Interesting, the time they happen at seems to indicate checks every minute or every X minutes after a reboot, as the seconds in the timestamp are either all equal or vary by +/- 1 for all such events between two reboots, at least as far as I can tell.

So the text is:

A corrected hardware error has occurred.

Reported by component: Processor Core
Error Source: Corrected Machine Check
Error Type: Internal parity error
Processor ID: 2

[NOTE: This is the most recent, Processor ID may be 0 as well. Never saw 1.]

There have been no blue screens or system freezes (well, bar one caused by a software issue I had identified at the time) or automatic reboots or shutdowns. No overclocking, CPU doesn't support auto boost so not that either, SpeedStep disabled in BIOS, so steady speed, only thing left on is thermal throttling, though no need for that as it reports a max of 58C even during these hot summer days, cooler never hit 80% from what I saw. No computation error or actual invalid result over these months (was a falsely reported invalid due to 2 faulty GPUs reporting overflows and dismissing my result), but there were those non-canonical results now, including this overlapping a warning. Can't say I noticed any earlier (noticed a few the other way around, where mine ended up canonical), but since they validate anyway and I had no reason to check the valids so far, may have just validated by the time I checked.

So, basically, are those rare different MciStats indicative of an actual problem or they still fall under the known issue that's to be dismissed? Or is even this something notable too? Because I'm trying to calm myself down here after seeing that, but rather freaking out regardless...

Oh, yes, should also note that I ran the Intel Processor Diagnostic Tool and also 3 different RAM tests when I got the computer, mentioning this latter bit in case it may be a RAM issue reported as CPU issue due to the integrated memory controller. No issues reported.

Also, Checked how often each of those other stats appears. This is of the total of 228 instances so far:
0xd0000080000f0005 = 20 times
0xd00000c0000f0005 = 6 times
0xd0000100000f0005 = 2 times

So 000f0005 is a part of the known benign issue, listed clearly in the Intel documentation, and according to that article the 9, being 1001, also applied right on that, and as I understand it the d, being 1101, also fits, first bit being 1 and 3rd 0, but don't know if the 2nd being 1 changes things. And the next part, 80, c0 and 100 are obviously multiples of 40 (64), but no idea what those mean either. The listed issue just specifies that the benign error reports bit 63 as 1, bit 61 as 0, and bits 31:0 as 000f0005, nothing about the rest.

Either way, this last warning was exactly a 0x90000040000f0005, like I was saying, so should be nothing, but then why the non-canonical result right during that time?
ID: 1706586 · Report as offensive
Profile Zombu2
Volunteer tester

Send message
Joined: 24 Feb 01
Posts: 1615
Credit: 49,315,423
RAC: 0
United States
Message 1706646 - Posted: 30 Jul 2015, 10:38:35 UTC - in response to Message 1706586.  
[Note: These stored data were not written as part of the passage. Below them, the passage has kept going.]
(* ===== verification/Store.v ===== *)
(** * The content-addressed store: [runtime/pullrun-store/src/store.rs]

    [MmapStore] keeps every DAG node in [<root>/<h0h1>/<h2h3>/<rest>/node.rkyv],
    a large file's bytes beside it in [blob.raw] and the node's reference count
    in [node.refcount], where the hexadecimal digest is split after 2 and 4
    characters.  Two LRU caches hold the memory-mapped files.

    The four fields the source has for the node cache ([cache], [lru],
    [total_node_bytes], [max_node_cache_bytes]) and the four it has for the blob
    cache are the two [Cache]s of the record below; the code that works on them
    is written twice in the source with different field names and once here.
    The [refcount_lock] and the cache locks serialise the operations, which run
    here one at a time.  An [Arc<Mmap>] is the bytes it maps. *)

From stdpp Require Import base gmap strings list.
From Stdlib Require Import ZArith Lia.
From S2P Require Import Prelude Strs Crates Node Fs Worklist.

(** [OutOfFuel] is not in the source: it is the result of a traversal whose loop
    bound is exhausted, and is shown never to be returned. *)
Inductive StoreError :=
| NotFound (d : Digest)
| Corrupted (d : Digest)
| Io (e : IoError)
| Serialization
| ArchiveValidation
| DigestMismatch (expected actual : Digest)
| OutOfFuel.

Definition DEFAULT_MAX_NODE_CACHE_BYTES : Z := 256 * 1024 * 1024.
Definition DEFAULT_MAX_BLOB_CACHE_BYTES : Z := 256 * 1024 * 1024.

(** ** The LRU caches *)

Record Cache := MkCache {
  cache : gmap Digest bytes;
  lru : list Digest;
  total_bytes : Z;
  max_bytes : option Z;
}.

Definition len (b : bytes) : Z := Z.of_nat (length b).

Module Lru.

(** [while total > max { pop the front of the LRU list, drop its entry }]. *)
Fixpoint evict_loop (max : Z) (m : gmap Digest bytes) (total : Z) (l : list Digest)
    : gmap Digest bytes * Z * list Digest :=
  if decide (total > max)%Z then
    match l with
    | [] => (m, total, l)
    | oldest :: l' =>
      match m !! oldest with
      | Some evicted => evict_loop max (delete oldest m) (wrap64 (total - len evicted)) l'
      | None => evict_loop max m total l'
      end
    end
  else (m, total, l).

Definition evict_lru_locked (c : Cache) : Cache :=
  match max_bytes c with
  | Some max =>
    if decide (max > 0)%Z then
      let '(m, total, l) := evict_loop max (cache c) (total_bytes c) (lru c) in
      MkCache m l total (max_bytes c)
    else c
  | None => c
  end.

(** Remove the first occurrence, [lru.remove(position)]. *)
Fixpoint remove_first (d : Digest) (l : list Digest) : list Digest :=
  match l with
  | [] => []
  | x :: l => if decide (x = d) then l else x :: remove_first d l
  end.

(** The hit path of [get]: move to the back, then evict. *)
Definition touch (d : Digest) (c : Cache) : Cache :=
  evict_lru_locked (MkCache (cache c) (remove_first d (lru c) ++ [d]) (total_bytes c) (max_bytes c)).

(** The miss path: evict, push at the back, account for the bytes, insert. *)
Definition load (d : Digest) (b : bytes) (c : Cache) : Cache :=
  let c := evict_lru_locked c in
  MkCache (<[d := b]> (cache c)) (lru c ++ [d]) (wrap64 (total_bytes c + len b)) (max_bytes c).

Definition evict_cache_entry (d : Digest) (c : Cache) : Cache :=
  match cache c !! d with
  | Some evicted =>
    MkCache (delete d (cache c)) (filter (λ x, x ≠ d) (lru c))
      (wrap64 (total_bytes c - len evicted)) (max_bytes c)
  | None => c
  end.

Definition empty (max : option Z) : Cache := MkCache ∅ [] 0 max.

End Lru.

(** ** The store *)

Record MmapStore := MkStore {
  root : path;
  node_cache : Cache;
  blob_cache : Cache;
}.

Record World := MkWorld { os : Os; store : MmapStore }.

Definition MmapStore_new (root : path) : MmapStore :=
  MkStore root (Lru.empty (Some DEFAULT_MAX_NODE_CACHE_BYTES))
    (Lru.empty (Some DEFAULT_MAX_BLOB_CACHE_BYTES)).

Definition MmapStore_new_unbounded (root : path) : MmapStore :=
  MkStore root (Lru.empty None) (Lru.empty None).

Definition with_max (m : Z) (c : Cache) : Cache := MkCache (cache c) (lru c) (total_bytes c) (Some m).

Definition set_max_node_cache_bytes (m : Z) (s : MmapStore) : MmapStore :=
  MkStore (root s) (with_max m (node_cache s)) (blob_cache s).
Definition set_max_blob_cache_bytes (m : Z) (s : MmapStore) : MmapStore :=
  MkStore (root s) (node_cache s) (with_max m (blob_cache s)).

(** [self.total_node_bytes() + self.total_blob_bytes()]. *)
Definition store_total_bytes (s : MmapStore) : Z :=
  wrap64 (total_bytes (node_cache s) + total_bytes (blob_cache s)).

Definition on_node_cache (f : Cache → Cache) (w : World) : World :=
  MkWorld (os w) (MkStore (root (store w)) (f (node_cache (store w))) (blob_cache (store w))).
Definition on_blob_cache (f : Cache → Cache) (w : World) : World :=
  MkWorld (os w) (MkStore (root (store w)) (node_cache (store w)) (f (blob_cache (store w)))).

(** A system call of the store: [std::io::Error] becomes [StoreError::Io]. *)
Definition on_os {A} (m : eff Os IoError A) : eff World StoreError A := λ w,
  let '(r, s) := m (os w) in (map_err Io r, MkWorld s (store w)).

Abbreviation store_eff := (eff World StoreError).

Section store.
Context `{Hex, Sha2, Rkyv DagNode}.

(** The digest's directory: [root/hex[0..2]/hex[2..4]/hex[4..]]. *)
Definition shard_dir (root : path) (d : Digest) : path :=
  let hex := as_hex d in
  root ++ [str_take 2 hex; str_take 2 (str_drop 2 hex); str_drop 4 hex].

Definition path_for (root : path) (d : Digest) : path := shard_dir root d ++ ["node.rkyv"].
Definition path_for_blob (root : path) (d : Digest) : path := shard_dir root d ++ ["blob.raw"].
Definition refcount_path (root : path) (d : Digest) : path := shard_dir root d ++ ["node.refcount"].

Definition node_exists (w : World) (d : Digest) : bool :=
  exists_file (os w) (path_for (root (store w)) d).
Definition blob_exists (w : World) (d : Digest) : bool :=
  exists_file (os w) (path_for_blob (root (store w)) d).

(** *** Reference counts *)

(** [File::open] and [read_exact] of 8 bytes, little endian. *)
Definition get_refcount (d : Digest) : store_eff Z :=
  w ← get_world;
  let p := refcount_path (root (store w)) d in
  if exists_file (os w) p then
    b ← on_os (read_file p);
    if decide (8 ≤ length b) then mret (from_le (take 8 b)) else throw (Io IoUnexpectedEof)
  else mret 0%Z.

Definition set_refcount (d : Digest) (count : Z) : store_eff unit :=
  w ← get_world;
  let p := refcount_path (root (store w)) d in
  if decide (count = 0%Z) then ignore_eff (on_os (remove_file p))
  else on_os (write_atomically p (le_bytes 8 count)).

Definition increment_refcount (d : Digest) : store_eff Z :=
  c ← get_refcount d;
  let count := wrap64 (c + 1) in
  set_refcount d count ;;
  mret count.

Definition decrement_refcount (d : Digest) : store_eff Z :=
  count ← get_refcount d;
  let new := Z.max 0 (count - 1) in
  set_refcount d new ;;
  mret new.

(** *** Nodes *)

Definition put (node : DagNode) : store_eff Digest :=
  match rkyv_to_bytes node with
  | None => throw Serialization
  | Some b =>
    let digest := compute b in
    w ← get_world;
    if node_exists w digest then mret digest
    else
      on_os (write_atomically (path_for (root (store w)) digest) b) ;;
      for_each (λ e, ignore_eff (increment_refcount e)) (edges node) ;;
      mret digest
  end.

Definition load_node_from_disk (d : Digest) : store_eff bytes :=
  w ← get_world;
  if node_exists w d then
    b ← on_os (read_file (path_for (root (store w)) d));
    modify_world (on_node_cache (Lru.load d b)) ;;
    mret b
  else throw (NotFound d).

Definition get (d : Digest) : store_eff bytes :=
  w ← get_world;
  match cache (node_cache (store w)) !! d with
  | Some b => modify_world (on_node_cache (Lru.touch d)) ;; mret b
  | None => load_node_from_disk d
  end.

(** [ArchivedNodeGuard::new]. *)
Definition archived_node (d : Digest) (b : bytes) : result StoreError DagNode :=
  match check_archived_root b with
  | Some n => Ok n
  | None => Err (Corrupted d)
  end.

Definition get_archived (d : Digest) : store_eff DagNode :=
  b ← get d; lift_result (archived_node d b).

(** A hit leaves the LRU order alone, unlike [get]. *)
Definition get_archived_async (d : Digest) : store_eff DagNode :=
  w ← get_world;
  match cache (node_cache (store w)) !! d with
  | Some b => lift_result (archived_node d b)
  | None => b ← load_node_from_disk d; lift_result (archived_node d b)
  end.

(** Deserializing an archived node is [Infallible]. *)
Definition get_deserialized (d : Digest) : store_eff DagNode :=
  b ← get d;
  match check_archived_root b with
  | Some n => mret n
  | None => throw (Corrupted d)
  end.

Definition exists_ (w : World) (d : Digest) : bool :=
  bool_decide (is_Some (cache (node_cache (store w)) !! d)) || node_exists w d.

(** *** Blobs *)

Definition put_blob (d : Digest) (data : bytes) : store_eff unit :=
  w ← get_world;
  if blob_exists w d then mret tt
  else on_os (write_atomically (path_for_blob (root (store w)) d) data).

Definition load_blob_from_disk (d : Digest) : store_eff bytes :=
  w ← get_world;
  if blob_exists w d then
    b ← on_os (read_file (path_for_blob (root (store w)) d));
    modify_world (on_blob_cache (Lru.load d b)) ;;
    mret b
  else throw (NotFound d).

Definition get_blob (d : Digest) : store_eff bytes :=
  w ← get_world;
  match cache (blob_cache (store w)) !! d with
  | Some b => modify_world (on_blob_cache (Lru.touch d)) ;; mret b
  | None => load_blob_from_disk d
  end.

Definition get_blob_async (d : Digest) : store_eff bytes :=
  w ← get_world;
  match cache (blob_cache (store w)) !! d with
  | Some b => mret b
  | None => load_blob_from_disk d
  end.

(** *** Crash recovery *)

(** One entry of [recover_dir]: count its bytes, try to remove it. *)
Definition recover_entry (acc : Z * Z) (p : path) : store_eff (Z * Z) :=
  let '(files_removed, bytes_freed) := acc in
  if contains (file_name p) ".tmp." then
    w ← get_world;
    let bytes_freed := wrap64 (bytes_freed + default 0%Z (file_len (os w) p)) in
    r ← try_eff (on_os (remove_file p));
    mret (if is_ok r then wrap64 (files_removed + 1) else files_removed, bytes_freed)
  else mret acc.

Fixpoint fold_eff {W E A B} (f : A → B → eff W E A) (a : A) (l : list B) : eff W E A :=
  match l with
  | [] => mret a
  | x :: l => a ← f a x; fold_eff f a l
  end.

Definition recover : store_eff (Z * Z) :=
  w ← get_world;
  entries ← on_os (walk_files (λ _, true) (root (store w)));
  fold_eff recover_entry (0, 0)%Z entries.

(** *** Traversals *)

(** The number of edges stored in the files, which with the queue is the loop bound
    of the traversals below. *)
Definition edge_count (b : bytes) : nat :=
  match check_archived_root b with
  | Some n => length (edges n)
  | None => 0
  end.

Definition edge_bound (s : Os) : nat :=
  sum_list_with (λ kv, edge_count kv.2) (map_to_list (files s)).

(** A traversal's world: the store with the loop's local variables. *)
Definition on_world {L A} (m : store_eff A) : eff (World * L) StoreError A := λ wl,
  let '(r, w) := m wl.1 in (r, (w, wl.2)).
Definition on_locals {L} (f : L → L) : eff (World * L) StoreError unit := λ wl,
  (Ok tt, (wl.1, f wl.2)).

Definition traverse {L} (body : Digest → eff (World * L) StoreError (list Digest))
    (queue : list Digest) (locals : L) : store_eff L := λ w,
  let fuel := length queue + edge_bound (os w) in
  match worklist OutOfFuel body fuel ∅ queue (w, locals) with
  | (Ok _, (w', l)) => (Ok l, w')
  | (Err e, (w', _)) => (Err e, w')
  end.

Definition walk_reachable_body (d : Digest)
    : eff (World * (list Digest * list Digest)) StoreError (list Digest) :=
  wl ← get_world;
  if exists_ wl.1 d then
    on_locals (λ '(ns, bs), (ns ++ [d], if blob_exists wl.1 d then bs ++ [d] else bs)) ;;
    r ← try_eff (on_world (get_archived d));
    match r with
    | Ok n => mret (edges n)
    | Err (NotFound _) => mret []
    | Err e => throw e
    end
  else mret [].

(** Reachable node digests, and those among them with a separate blob file. *)
Definition walk_reachable (roots : list Digest) : store_eff (list Digest * list Digest) :=
  traverse walk_reachable_body roots ([], []).

Definition compute_image_size_body (d : Digest) : eff (World * Z) StoreError (list Digest) :=
  wl ← get_world;
  let size p := default 0%Z (file_len (os wl.1) p) in
  on_locals (λ total, wrap64 (total + size (path_for (root (store wl.1)) d))) ;;
  on_locals (λ total, wrap64 (total + size (path_for_blob (root (store wl.1)) d))) ;;
  r ← try_eff (on_world (get_archived d));
  match r with
  | Ok n => mret (edges n)
  | Err _ => mret []
  end.

Definition compute_image_size (d : Digest) : store_eff Z :=
  traverse compute_image_size_body [d] 0%Z.

(** [*counts.entry(d).or_default() += 1]. *)
Definition count_one (d : Digest) (counts : gmap Digest Z) : gmap Digest Z :=
  <[d := wrap64 (default 0%Z (counts !! d) + 1)]> counts.

Definition recompute_body (d : Digest) : eff (World * gmap Digest Z) StoreError (list Digest) :=
  wl ← get_world;
  if node_exists wl.1 d then
    r ← try_eff (on_world (get_archived d));
    match r with
    | Ok n =>
      wl ← get_world;
      let children := filter (λ c, node_exists wl.1 c = true) (edges n) in
      on_locals (λ counts, foldl (λ m c, count_one c m) counts children) ;;
      mret children
    | Err (NotFound _) => mret []
    | Err e => throw e
    end
  else mret [].

Definition recompute_all_refcounts (roots : list Digest) : store_eff unit :=
  counts ← traverse recompute_body roots (foldl (λ m r, count_one r m) ∅ roots);
  for_each (λ '(d, c), set_refcount d c) (map_to_list counts).

(** [remove_file] of the node's files, counting the bytes of the first two;
    the empty shard directories above go with the last file. *)
Definition delete_node_files (d : Digest) : eff (World * Z) StoreError unit :=
  wl ← get_world;
  let r := root (store wl.1) in
  let size p := default 0%Z (file_len (os wl.1) p) in
  on_locals (λ freed, wrap64 (freed + size (path_for r d))) ;;
  on_world (ignore_eff (on_os (remove_file (path_for r d)))) ;;
  on_locals (λ freed, wrap64 (freed + size (path_for_blob r d))) ;;
  on_world (ignore_eff (on_os (remove_file (path_for_blob r d)))) ;;
  on_world (ignore_eff (on_os (remove_file (refcount_path r d)))).

(** [for child in &edges { if decrement(child)? == 0 { push(child) } }]. *)
Fixpoint release_children (l : list Digest) : store_eff (list Digest) :=
  match l with
  | [] => mret []
  | c :: l =>
    n ← decrement_refcount c;
    zero ← release_children l;
    mret (if decide (n = 0%Z) then c :: zero else zero)
  end.

Definition remove_tag_body (d : Digest) : eff (World * Z) StoreError (list Digest) :=
  wl ← get_world;
  if node_exists wl.1 d then
    r ← try_eff (on_world (get_archived d));
    es ← match r with
         | Ok n => mret (edges n)
         | Err (NotFound _) => mret []
         | Err e => throw e
         end;
    zero ← on_world (release_children es);
    on_world (modify_world (on_node_cache (Lru.evict_cache_entry d))) ;;
    delete_node_files d ;;
    mret zero
  else mret [].

(** Decrement the root and delete what no longer has references; the number
    of bytes freed. *)
Definition remove_tag (d : Digest) : store_eff Z :=
  remaining ← decrement_refcount d;
  if decide (remaining > 0)%Z then mret 0%Z
  else traverse remove_tag_body [d] 0%Z.

End store.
I would run memtest for a several hours and see what it comes up with ...(could be bad cache in the cpu too)

This kinda error usually points to bad hardware no matter if they claim it is a bug i'd get rid of that cpu asap and see if you can RMA it

Parity error is never a good sign in my opinion

^^^thats just my 2 cents
I came down with a bad case of i don't give a crap
ID: 1706646 · Report as offensive
Josef W. Segur
Volunteer developer
Volunteer tester

Send message
Joined: 30 Oct 99
Posts: 4504
Credit: 1,414,761
RAC: 0
United States
Message 1706747 - Posted: 30 Jul 2015, 20:24:22 UTC - in response to Message 1706586.  

...
However, now I just noticed a WU where I didn't get the canonical result (was validated, but with an initial inconclusive, then the other being confirmed) and the last such warning was while that WU was being processed. MciStat the supposedly entirely benign 0x90000040000f0005, but wondering if it actually did signify my CPU glitching just a bit and that translating into a difference there.
...
Either way, this last warning was exactly a 0x90000040000f0005, like I was saying, so should be nothing, but then why the non-canonical result right during that time?

For that particular case, I doubt the warning had anything to do with your weakly similar validation. All 3 task details show 11 Spikes and 1 Pulse as the possibly interesting reported signals. Not shown are the best-spike, best_autocorr, best_pulse and best_gaussian which the Validator also compared. Your CPU result was being compared to 2 CUDA GPU results, and there are inevitable small differences when processing using different hardware.

My guess would be that the CPU result chose a different spike as the best_spike, when there are multiple spikes it is fairly common for the difference between the 2 best to be tiny and processing differences enough to cause uncertainty.
                                                                  Joe
ID: 1706747 · Report as offensive
Cavalary

Send message
Joined: 15 Jul 99
Posts: 104
Credit: 7,507,548
RAC: 38
Romania
Message 1706769 - Posted: 30 Jul 2015, 20:57:25 UTC

Josef: Thanks, and knew that, but sure was quite a coincidence and adding to worries...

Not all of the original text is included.